Most parents work for a living. So adding our own enrichment makes more sense than regular aftercare. By your logic, why have soccer coaches - you can just kick the ball around yourself. Why sign your kids up for piano lessons - teach them yourself. If you don't think a good teacher brings skills then I guess your only option would be to quit work and home school. A fine choice as long as its yours. But, for most of us, that doesn't work.

The part that fascinates me is why you would call names at someone who encourages other parents to trust their own judgement. What works for my family might not work for yours. No big deal. I'm sure you know how to raise your own kids better than I could, just as I do the best I can for mine. But to say I'm lazy for offering my child "extras" just doesn't make sense.

Do you always lash out at others who make different choices than you?
Is it important to you that everyone be the same?
If you ever feel the nasty bitterness is unproductive, therapy and medication can often be helpful.

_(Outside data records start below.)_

(** ** Braces *)
Lemma find_char_some ch l a b : find_char ch l = Some (a, b) -> l = a ++ ch :: b /\ ch ∉ a.
Proof.
  revert a b. induction l as [|c l IH]; intros a b; [done|]. cbn. case_if; [intros [= <- <-]; subst; split; [done|apply not_elem_of_nil]|].
  destruct (find_char ch l) as [[a' b']|]; [|done]. intros [= <- <-]. destruct (IH a' b' eq_refl) as [-> Hn]. split; [done|].
  apply not_elem_of_cons. split; [congruence|done].
Qed.

Lemma find_char_app ch a b : ch ∉ a -> find_char ch (a ++ ch :: b) = Some (a, b).
Proof.
  induction a as [|c a IH]; intros Ha; cbn; [by rewrite Z.eqb_refl|]. apply not_elem_of_cons in Ha as [Hc Ha].
  rewrite (proj2 (Z.eqb_neq c ch)) by congruence. by rewrite IH.
Qed.

Lemma find_char_none ch l : ch ∉ l -> find_char ch l = None.
Proof.
  induction l as [|c l IH]; intros Ha; cbn; [done|]. apply not_elem_of_cons in Ha as [Hc Ha].
  rewrite (proj2 (Z.eqb_neq c ch)) by congruence. by rewrite IH.
Qed.

(** A key with a non-empty tag is in the slot of the tag. *)
Lemma keyHashSlot_tag a tag b : LBRACE ∉ a -> RBRACE ∉ tag -> tag <> [] -> keyHashSlot (a ++ LBRACE :: tag ++ RBRACE :: b) = Z.land (crc16 tag) 16383.
Proof.
  intros Ha Ht Hne. unfold keyHashSlot. rewrite find_char_app, find_char_app by done. by destruct tag.
Qed.

(** ** What a literal part of a pattern matches *)
Definition literal (c : Z) : Prop := c <> STAR /\ c <> QUESTION /\ c <> OPEN /\ c <> BACKSLASH.

Lemma match_literal to_int lower lits : Forall literal lits -> forall fuel nesting rest s skip sk,
  match_loop to_int lower false fuel nesting (lits ++ rest) s skip = Some (true, sk) -> exists s', s = lits ++ s' /\ (rest = [] -> s' = []).
Proof.
  induction 1 as [|c lits (H1 & H2 & H3 & H4) Hl IH]; intros fuel nesting rest s skip sk Hm.
  { exists s. split; [done|]. intros ->. by destruct fuel, s. }
  destruct s as [|ch s]; [by destruct fuel|]. destruct fuel as [|fuel]; [done|]. cbn [match_loop app] in Hm.
  rewrite (proj2 (Z.eqb_neq c STAR)), (proj2 (Z.eqb_neq c QUESTION)), (proj2 (Z.eqb_neq c OPEN)), (proj2 (Z.eqb_neq c BACKSLASH)) in Hm by done.
  assert ((if same to_int lower false c ch then match s with [] => Some (match skip_stars (lits ++ rest) with [] => true | _ => false end, skip)
    | _ => match_loop to_int lower false fuel nesting (lits ++ rest) s skip end else Some (false, skip)) = Some (true, sk)) as Hm'.
  { by destruct (lits ++ rest). }
  unfold same in Hm'. destruct (Z.eqb_spec c ch) as [<-|]; [|done]. destruct s as [|x s].
  - destruct lits as [|y lits]; [exists []|].
    + split; [done|]. done.
    + apply Forall_cons in Hl as [(Hy & _) _]. cbn [skip_stars app] in Hm'. by rewrite (proj2 (Z.eqb_neq y STAR)) in Hm' by done.
  - destruct (IH _ _ _ _ _ _ Hm') as (s' & -> & Hr). exists s'. by split.
Qed.

(** ** The scan of a pattern *)
Inductive scan_state : Z -> bytes -> Prop :=
  | scan_none pre : LBRACE ∉ pre -> scan_state (- 1) pre
  | scan_open a t : LBRACE ∉ a -> RBRACE ∉ t -> scan_state (alen a) (a ++ LBRACE :: t)
  | scan_empty a b : LBRACE ∉ a -> scan_state (- 2) (a ++ LBRACE :: RBRACE :: b).

(** The whole key is hashed when no tag was found in it. *)
Lemma scan_whole s pre : scan_state s pre -> keyHashSlot pre = Z.land (crc16 pre) 16383.
Proof.
  intros [? Hn|a t Ha Ht|a b Ha]; unfold keyHashSlot; [by rewrite find_char_none|by rewrite find_char_app, find_char_none|by rewrite find_char_app].
Qed.

Lemma pattern_loop_sound pattern rest : forall pre i s, pattern = pre ++ rest -> alen pre = i -> Forall literal pre -> scan_state s pre ->
  pattern_loop pattern rest i s <> - 1 ->
  exists L R, pattern = L ++ R /\ Forall literal L /\ forall s', (R = [] -> s' = []) -> keyHashSlot (L ++ s') = pattern_loop pattern rest i s.
Proof.
  induction rest as [|c rest IH]; intros pre i s Hp Hi Hlit Hs Hne; cbn [pattern_loop] in *.
  { exists pre, []. split; [done|]. split; [done|]. intros s' ->; [|done]. rewrite app_nil_r in *. rewrite Hp. by apply scan_whole in Hs. }
  case_if; [done|]. case_if; [done|].
  assert (Forall literal (pre ++ [c])) as Hlit'.
  { apply Forall_app. split; [done|]. constructor; [|done]. repeat split; congruence. }
  assert (pattern = (pre ++ [c]) ++ rest) as Hp' by (by rewrite <- app_assoc). assert (alen (pre ++ [c]) = i + 1) as Hi' by (by rewrite alen_app, Hi).
  assert (forall s', scan_state s' (pre ++ [c]) -> pattern_loop pattern rest (i + 1) s' <> - 1 ->
    exists L R, pattern = L ++ R /\ Forall literal L /\ forall s1, (R = [] -> s1 = []) -> keyHashSlot (L ++ s1) = pattern_loop pattern rest (i + 1) s') as IH'.
  { intros s' Hs' Hne'. by apply (IH (pre ++ [c])). }
  clear IH. inversion Hs as [pre' Hn|a t Ha Ht|a b Ha]; subst pre s.
  - change (- 1 =? - 1) with true in *. change (0 <=? - 1) with false in *. cbn [andb] in *. destruct (Z.eqb_spec c LBRACE) as [->|Hc].
    + apply IH'; [|done]. rewrite <- Hi. apply (scan_open pre' []); [done|apply not_elem_of_nil].
    + apply IH'; [|done]. apply scan_none. rewrite elem_of_app, list_elem_of_singleton. intros [?|?]; [done|congruence].
  - pose proof (alen_nonneg a). rewrite (proj2 (Z.eqb_neq (alen a) (- 1))), (proj2 (Z.leb_le 0 _)) in * by lia. cbn [andb] in *.
    rewrite alen_app, alen_cons in Hi. destruct (Z.eqb_spec c RBRACE) as [->|Hc]; cbn [andb] in *.
    + destruct (Z.eqb_spec i (alen a + 1)) as [Hia|Hia].
      * apply IH'; [|done]. assert (t = []) as -> by (destruct t; [done|]; rewrite alen_cons in Hi; pose proof (alen_nonneg t); lia).
        rewrite <- app_assoc. by apply (scan_empty a []).
      * exists (a ++ LBRACE :: t ++ [RBRACE]), rest. split; [rewrite Hp; by list_simplifier|].
        split; [by rewrite <- app_assoc in Hlit'|]. intros s' _.
        replace ((a ++ LBRACE :: t ++ [RBRACE]) ++ s') with (a ++ LBRACE :: t ++ RBRACE :: s') by by list_simplifier. rewrite Hp.
        rewrite keyHashSlot_tag; [|done|done|intros ->; change (alen (@nil Z)) with 0 in Hi; lia].
        do 2 f_equal. replace (Z.to_nat (alen a + 1)) with (S (length a)) by (unfold alen; lia). replace (Z.to_nat (i - alen a - 1)) with (length t) by (unfold alen in *; lia).
        replace ((a ++ LBRACE :: t) ++ RBRACE :: rest) with ((a ++ [LBRACE]) ++ t ++ RBRACE :: rest) by by list_simplifier. rewrite drop_app_length' by (rewrite length_app; cbn; lia).
        by rewrite take_app_length.
    + apply IH'; [|done]. rewrite <- app_assoc. apply scan_open; [done|]. rewrite elem_of_app, list_elem_of_singleton. intros [?|?]; [done|congruence].
  - change (- 2 =? - 1) with false in *. change (0 <=? - 2) with false in *. cbn [andb] in *. apply IH'; [|done]. rewrite <- app_assoc. by apply scan_empty.
Qed.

Yes, I tend to call lazy parents lazy.

The kid is in 4th grade for goodness sakes. How in depth of a study of literature do you think she needs? She isn't seeking a Phd in it. Pick a good book desigend for that age level, read it also, and then discuss. The basic educated, professional working parent in the DC area should be more than capable of doing this and it should be something they would want to do and not consider it an "extra" Trying to compare the activity of reading a book and discussing it with your child vs. teaching a sports skill or a musical skill is silly.
Anonymous
Private schools charging $27-30K should be the first stop, and yes, they should be meeting your child where they are -- behind, in the middle or advanced. This is the least one will expect (and often receive) from a local DC Public School. It's curious no one names the schools in question, it's an anonymous forum. I'd be very interested in the grades and schools in question, a service to all to be more informed.
Anonymous
Agree that privates should essentially be meeting the needs of the majority of families unless the child needs some spot help or is truly working above grade level. Any school cannot possibly meet the exact needs of all children.

Tutoring is fine to a certain extent and when done in moderation to resolve a specific issue. Anything more is either having your child in a school in which they are in over their heads or a parent's selfish need for competitive winning. In either case, this is not good for the child in terms of either self-confidence or excessive pressure to succeed.

I have personally witnessed one family who started prepping their child for the SATs in early MS (weekly tutoring) and then watched at least 7 other families in that class do the same thing in response. Can't allow another child to get ahead of their own! All determined to have their kids take the tests multiple times in MS when the test scores don't get recorded to their records. And this is a K-8 school in which they are prepping their kids for college rather than getting them prepared for the SSATs which fall in a year.

For the school listed above that has half of the kids being tutored, I don't think it is about the school. I believe it is a case of parents trying to live their dreams through their children.

Much of today's rationale for tutoring is just insane and a reflection of how competive we all are in this region. We really need to make our kids' needs the priority and stop putting so much pressure on them.